One Percent Motors

If you find yourself craning your neck as you pass One Percent Motorsports, it’s probably to ogle the fleet of exotic sports cars parked around the premises.

The Edmond establishment, located at 20 West Fourth Street, maintains and makes performance modifications on high-end sports cars like Dodge Vipers, Ford GTs, BMWs and Italian cars like Maseratis. “There’s just no other sound like a twelve cylinder Italian car; it’s pretty neat and exotic,” says owner Andy Nelson. “I’ve been obsessed with cars since I was little. I used to spend all my allowance on Hot Wheels. As soon as I could read, I was reading car magazines.”

He says the speed and power are what draw him to cars. “They’re works of art that you don’t have to sit there and just look at. You can get out and drive them.”

Nelson and owner Graycen Mashburn opened One Percent Motorsports in April 2010. Parked on the lot is a 1,000 horsepower Twin Turbo Ford GT with red and white stripes and a yellow Lamborghini Murcielago. The shop specializes in BMW work. “One of our main mechanics is a BMW specialist,” Nelson says. “He’s good with anything having to do with BMWs.”

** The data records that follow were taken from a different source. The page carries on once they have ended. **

(** ** One delivery, from the outside *)

(** X6: after a Triggered, Acknowledged, Resolved, Reassigned or
    StatusUpdated event was processed without error, the record of the
    incident holds the incident of the event, and the message that record
    names exists and shows that incident. The posts are filed under
    their identifiers and the record read for the incident, if any, is
    the record of that incident. *)
Theorem X6_processed_event_is_shown (message : WebhookMessage.t) (w : World) :
  let incident := WebhookMessage.Incident message in
  let w' := snd (processWebhookMessage message w) in
  WebhookMessage.Event message ∈ map snd documented_event_kinds ->
  posts_keyed w ->
  (forall a, stored_record (Incident.ID incident) w = Some a ->
             PostAttachment.ID a = Incident.ID incident) ->
  fst (processWebhookMessage message w) = None ->
  exists a p,
    kv w' !! record_key (Incident.ID incident)
      = Some (Json.of_post_attachment a)
    /\ PostAttachment.ID a = Incident.ID incident
    /\ PostAttachment.Incident a = incident
    /\ posts w' !! PostAttachment.PostID a = Some p
    /\ Post.Id p = PostAttachment.PostID a
    /\ Post.Props p = createIncidentProps incident.
Proof.
  intros incident w' Hev Hkeyed Hown Hok. subst w'.
  assert (Hcreated : forall channelID,
            let w' := created incident channelID w in
            exists a p,
              kv w' !! record_key (Incident.ID incident)
                = Some (Json.of_post_attachment a)
              /\ PostAttachment.ID a = Incident.ID incident
              /\ PostAttachment.Incident a = incident
              /\ posts w' !! PostAttachment.PostID a = Some p
              /\ Post.Id p = PostAttachment.PostID a
              /\ Post.Props p = createIncidentProps incident).
  { intros channelID. exists (new_record incident channelID w).
    eexists. cbn [kv posts created].
    split; [apply lookup_insert_eq|].
    split; [reflexivity|split; [reflexivity|]].
    split; [apply lookup_insert_eq|split; reflexivity]. }
  destruct (fst (getChannelID w)) as [channelID|e] eqn:Hch.
  2:{ unfold processWebhookMessage, bind in Hok.
      rewrite getChannelID_reads, Hch in Hok. discriminate Hok. }
  rewrite (processWebhookMessage_unfold _ _ _ Hch) in *. cbv zeta in *.
  fold incident in Hok |- *.
  fold (stored_record (Incident.ID incident) w) in Hok |- *.
  cbn [map snd documented_event_kinds] in Hev.
  apply elem_of_cons in Hev as [Hev|Hev].
  - rewrite Hev in *.
    change (String.eqb EventIncidentTriggered EventIncidentTriggered)
      with true in *. cbv iota in *.
    rewrite (handleTriggeredIncident_success _ _ _ Hok). apply Hcreated.
  - apply update_event_kind_tests in Hev as [Hnot Hupd].
    rewrite Hnot, Hupd in *.
    destruct (stored_record (Incident.ID incident) w) as [a0|] eqn:Hrec.
    + destruct (updateIncidentPost_success _ _ _ Hok)
        as [[_ ->]|(post & Hp & _ & ->)]; [apply Hcreated|].
      pose proof (Hown a0 eq_refl) as Ha0.
      pose proof (Hkeyed _ _ Hp) as Hid.
      exists (PostAttachment.mk (PostAttachment.ID a0)
                (PostAttachment.PostID a0) (PostAttachment.ChannelID a0)
                incident).
      exists (Post.with_Props post (createIncidentProps incident)).
      cbn [snd kv posts refreshed PostAttachment.ID PostAttachment.PostID
           PostAttachment.Incident].
      rewrite Ha0, Hid.
      split; [apply lookup_insert_eq|].
      split; [reflexivity|split; [reflexivity|]].
      split; [apply lookup_insert_eq|split; [exact Hid|reflexivity]].
    + rewrite (handleTriggeredIncident_success _ _ _ Hok). apply Hcreated.
Qed.
(** Typing a search term or choosing a genre, year or rating that differs
    from the current one stores it and ends on page 1. *)
Lemma field_event_resets_page st ev (field : Home.State → string) value :
  (ev = Home.SearchInput value ∧ field = Home.searchTerm) ∨
  (ev = Home.GenreSelect value ∧ field = Home.selectedGenre) ∨
  (ev = Home.YearSelect value ∧ field = Home.selectedYear) ∨
  (ev = Home.RatingSelect value ∧ field = Home.selectedRating) →
  field st ≠ value →
  field (Home.step st ev) = value ∧ Home.currentPage (Home.step st ev) = 1.
Proof.
  intros Hev Hne.
  assert (field (Home.handle ev st) = value ∧
          (∀ s s', Home.criteria s = Home.criteria s' → field s = field s'))
    as [Hset Hfield].
  { destruct Hev as [[-> ->]|[[-> ->]|[[-> ->]|[-> ->]]]];
      (split; [done|]); intros s s' [=]; done. }
  split.
  - rewrite <- Hset. apply Hfield, step_criteria.
  - rewrite step_runEffects, runEffects_currentPage.
    case_decide as Hsame; [|done]. apply Hfield in Hsame. congruence.
Qed.

End Effects.



(** ** What the page shows *)

Section Shown.

Context `{runtime : !JS.Runtime}.

Lemma render_grid st grid :
  Home.render st = Home.GridView grid →
  Home.options grid = Home.filterOptions (Home.moviesData st).
Proof.
  unfold Home.render. destruct (Home.loading st); [discriminate|].
  destruct (JS.truthy _); [discriminate|].
  destruct (Home.moviesData st); [|discriminate].
  by intros [= <-].
Qed.

Lemma step_moviesData st ev :
  (∀ outcome, ev ≠ Home.FetchSettled outcome) →
  Home.moviesData (Home.step st ev) = Home.moviesData st.
Proof.
  intros Hev. unfold Home.step. rewrite settle_moviesData.
  destruct ev; try done. by destruct (Hev outcome).
Qed.
(** * AIARForecaster: the CSV-to-time-series aggregation engine

    A shallow embedding of [src/services/csvService.ts] ([parseCSVLine] and
    the [onload] handler of [parseCSV]) and the properties of its
    specification.

    Conventions of the embedding.
    - A JavaScript string is a [string]; a character is a code unit below
      256 (every character the engine tests for is ASCII).
    - A JavaScript number is an IEEE 754 binary64 value, [spec_float] at
      precision 53 and maximal exponent 1024, with the Standard Library's
      executable operations.
    - [undefined] is [None].
    - [Record<string, T>] objects are association lists in insertion order,
      which is the order [Object.entries] enumerates string keys that are
      not array indices; the engine enumerates records keyed by month
      only, and every month key holds a hyphen.  Only own properties are
      modelled: a class name that is also the name of a member of
      [Object.prototype] is outside the embedding.
    - The two services of the host that the engine calls and that the
      language standard leaves to the implementation, [new Date(string)]
      and [String.prototype.localeCompare], are variables of a section. *)

From Stdlib Require Import ZArith List String Ascii Bool Lia.
From Stdlib Require Import SpecFloat DecimalString QArith.
From Stdlib Require Import Sorted Permutation.
From Stdlib Require OrderedTypeEx.
Import ListNotations.

Local Open Scope string_scope.
Local Open Scope Z_scope.

(** ** Strings of the host language *)

Module JsString.

Definition code (c : ascii) : N := N_of_ascii c.

Definition quote : ascii := ascii_of_N 34.
Definition comma : ascii := ","%char.
Definition CR : ascii := ascii_of_N 13.
Definition LF : ascii := ascii_of_N 10.

(** A line break, and the text of a file from its lines. *)
Definition newline : string := String LF EmptyString.

Definition fileOf (lines : list string) : string := concat newline lines.

(** The text [s] between two quote characters, as a file holds a quoted
    field. *)
Definition quoted (s : string) : string :=
  String quote (s ++ String quote EmptyString).

(** WhiteSpace and LineTerminator code units below 256: TAB, LF, VT, FF,
    CR, SP and NBSP. *)
Definition isWhiteSpace (c : ascii) : bool :=
  let n := code c in
  ((9 <=? n) && (n <=? 13))%N || (n =? 32)%N || (n =? 160)%N.

Definition isDigit (c : ascii) : bool :=
  let n := code c in ((48 <=? n) && (n <=? 57))%N.

Definition isLower (c : ascii) : bool :=
  let n := code c in ((97 <=? n) && (n <=? 122))%N.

Nelson has a thing for Dodge Vipers – he’s owned nine. His pride and joy is a 2002 Twin Turbo Viper, a sleek gray machine that boasts 1,300 horsepower. He bought the car from a fellow car admirer in Texas. “The car community, even nationwide, is pretty small,” Nelson says. He’s known the original owner for years and asked to buy it from him about six months ago. Since then, Nelson has done tuning and headwork on it and rebuilt
the transmission.

It takes a lot of care to keep an exotic car turning heads and hugging highway curves. His Viper’s mileage can be as low as four miles per gallon, but can get up to 20 miles per gallon on highways. “You’ve got to pay to play, but it is well worth it. Whenever you’re making two to three times the horsepower that came from the factory, you have to pay close attention to everything,” he says.

Special gauges in the car monitor things casual drivers never think about, like air/fuel ratio, turbo boost, exhaust gas temperature and fuel pressure. Nelson advises any potential exotic car owner to prepare to be a dedicated steward. “Understand the fact that it’s not just a Chevy truck,” he warns. “You don’t just get in and drive it. You have to pay close attention to it and be mentally prepared for it to cost an arm and a leg sometimes and be okay with that. Otherwise, you’ll hate it. It’s an expensive hobby, but it’s got great dividends. It’s like nothing else. It’s
really indescribable.”

His 2002 Viper has been tested at 230 miles per hour, but he says it could probably go faster than that. Events like the Texas Mile in Goliad, Texas, give exotic car owners a chance to find their cars’ limits with a white-knuckled burn down a long stretch of pavement.

Nelson is tempted to showcase his 2002 Viper, and probably will, though he admits car shows aren’t the reason he buys. “I’m not as into car shows as I am about performance,” he explains. “[Vipers] make more power on 91 Octane than any other car on the market that you can buy, period.”

Nelson recently purchased a 2008 Viper, and it probably won’t be his last. Driving Vipers also helps set Nelson apart from other car fanatics. There are plenty of enviable cars crisscrossing Edmond intersections, so it takes owning a special car to remain distinct. “I like exclusivity – something you don’t see every day,” he says. “Vipers you rarely see on the road.”

When Nelson pulls up to a red light and motorists beside him notice his car, he is usually met with a “thumbs up” or people ask him to do a burnout or rev it up. When Nelson was younger, sometimes people were negative, assuming someone else bought the car for him. “I’ve always paid for my own stuff. I started out cutting grass when I was 12 years old to buy my first car, and I’ve been a car fanatic since,” he says.

That first car was a 1989 Chevy Camaro RS. Drivers with high-end tastes but thin wallets can always start small. For those serious about owning and maintaining exotic cars, a myriad of options and modifications are available.